The group has three arms – Democrats for Education Reform, a political action committee; Education Reform Now, a nonpartisan 501(c) 3; and Education Reform Now-Advocacy, a 501(c)4. Though finances are separate, the staff members in Illinois are shared among the three organizations.

The group’s strength, Huffman says, is in the networking and information sharing between different statewide chapters. Chicago’s recent radio campaign, which featured radio ads critical of the Chicago Teachers Union’s decision to hold a strike authorization vote, was based on a similar radio campaign that aimeed to end “last in, first out” tenure rules governing layoffs in New York.

The radio ads in Chicago netted over 1,500 texted petition signatures. The group also gathered 3,200 petition signatures in support of Emanuel’s longer school day.

“There is a silent majority of parents that supports school reform proposals,” Huffman says. “They trust our elected officials; they trust our school district leadership to get it together.”

Rudolph adds that the district’s Community Action Council process, which has not appeared to lead to any changes on the part of CPS and has angered many participants, actually shows there is buy-in for school reform – but that CPS’ process is the problem.

“If reform is going to be sustainable in our city, we have to address the process issue,” Huffman says.

Despite the ads critical of CTU, Democrats for Education Reform staff say they support teachers unions. “We are supportive of the bargaining rights [teachers] have,” Rudolph says. “What we have been most troubled by is this notion that we are anti-teacher or anti-union.
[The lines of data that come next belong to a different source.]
Lemma read_fragments_ok fuel limits i out frags chunks rest :
  chunks_wf chunks → frags ≠ [] → (length frags ≤ fuel)%nat →
  Forall (λ f, blen f ≤ FRAGMENT_SIZE_MASK) frags →
  blen (out ++ mjoin frags) ≤ usize_max → (∀ j, blen (out ++ mjoin frags) ≤ limits j) →
  mjoin chunks = frames frags ++ rest →
  ∃ chunks', read_fragments fuel limits i out chunks = (Ok (out ++ mjoin frags), chunks')
    ∧ mjoin chunks' = rest ∧ chunks_wf chunks'.
Proof.
  induction fuel as [|fuel IH] in i, out, frags, chunks |- *; intros Hwf Hne Hfuel Hsz Hmax Hlim Hj;
    [destruct frags; [done|cbn in Hfuel; lia]|].
  destruct frags as [|f frags]; [done|]. apply Forall_cons in Hsz as [Hf Hsz]. rewrite mjoin_cons in *.
  assert (Hbound : blen (out ++ f) ≤ blen (out ++ f ++ mjoin frags)).
  { rewrite !blen_app. length_bounds. lia. }
  assert (Hjf : mjoin chunks
    = (marker (bool_decide (frags = [])) (blen f) ++ f) ++ (if decide (frags = []) then [] else frames frags) ++ rest).
  { rewrite Hj. destruct frags; [by cbn|]. rewrite bool_decide_eq_false_2, decide_False by done.
    cbn [frames]. by rewrite <- !app_assoc. }
  destruct (read_fragment_step _ _ out _ _ Hwf Hf ltac:(lia) Hjf) as (c1 & c2 & Hr & Hl & Hs & Hb & Hwf2 & Hj2).
  cbn [read_fragments]. unfold sbind. rewrite Hr, Hs.
  specialize (Hlim i) as Hlimi. pose proof (blen_nonneg out). pose proof (blen_nonneg f).
  destruct (Z.ltb_spec (limits i) (saturating_add (blen out) (blen f))).
  { rewrite !blen_app in *. ulia. }
  rewrite Hb, Hl. destruct frags as [|f' frags].
  - rewrite bool_decide_eq_true_2 by done. cbn in Hj2. exists c2.
    change (mjoin []) with (@nil Z). rewrite app_nil_r. done.
  - rewrite bool_decide_eq_false_2 by done. rewrite decide_False in Hj2 by done.
    rewrite app_assoc in Hmax. cbn [length] in Hfuel.
    destruct (IH (S i) (out ++ f) (f' :: frags) c2) as (c3 & Hc3 & Hj3); try done; [cbn; lia| |].
    { intros j. rewrite <- app_assoc. apply Hlim. }
    exists c3. rewrite Hc3, <- app_assoc. done.
Qed.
We are a Democratic organization and one of the cornerstones of the Democratic Party is unions.”

She and Huffman are quick to point out that the group collaborated with the American Federation of Teachers to support federal EduJobs funding, which aimed to preserve teacher jobs during the economic downturn.

Huffman adds that she would like to see CPS and CTU compromise on a raise for teachers. “Two percent is ridiculous, and so is 24 percent,” she says.

Group outlines policy priorities

Nationally, Democrats for Education Reform has worked on expanding charter schools in Wisconsin and New York, and has brought out residents who support school turnarounds in New York City. It pushed for legislation in Colorado that served as a model for the “Performance Counts” proposal in Illinois, which later became Senate Bill 7.

The group was also a driving force behind California’s “Parent Trigger” law, which allows parents to sign petitions asking for their school to be turned around by an outside agency. However, the fate of the first school where Parent Trigger was tried is still bogged down in a politically charged court battle. A second school began the process in January.

When the group came to Illinois, Huffman says, they considered trying to enact a similar law here but ultimately decided not to.

“[Parent trigger] comes from a policy perspective of where parents don’t have leverage… and are really desperate for something to happen,” Huffman says. “There is mayoral control here. There is a reform-minded school board.”

However, the group is still planning to screen “Won’t Back Down,” a pro-parent trigger film starring Maggie Gyllenhaal that is slated to come out in September.

Among Democrats for Education Reform’s priorities:

* Improving turnarounds in CPS. “They haven’t gotten it right in the high schools; they have had success in the elementaries,” Huffman says. The group plans to promote best practices by holding a policy forum in conjunction with Mass Insight, a Massachusetts consulting firm that pioneered the concept of school turnarounds.

* “Modernizing charter statutes,” including backing a recent bill to equalize charter school funding.

* Promoting blended learning using technology. The group is planning to take elected officials on a trip to Northern California this fall, likely to visit the nonprofit organization Khan Academy as well as a Rocketship Education school in the San Francisco Bay area.

This article has been updated to reflect that the Last In, First Out policy is still in effect in New York State.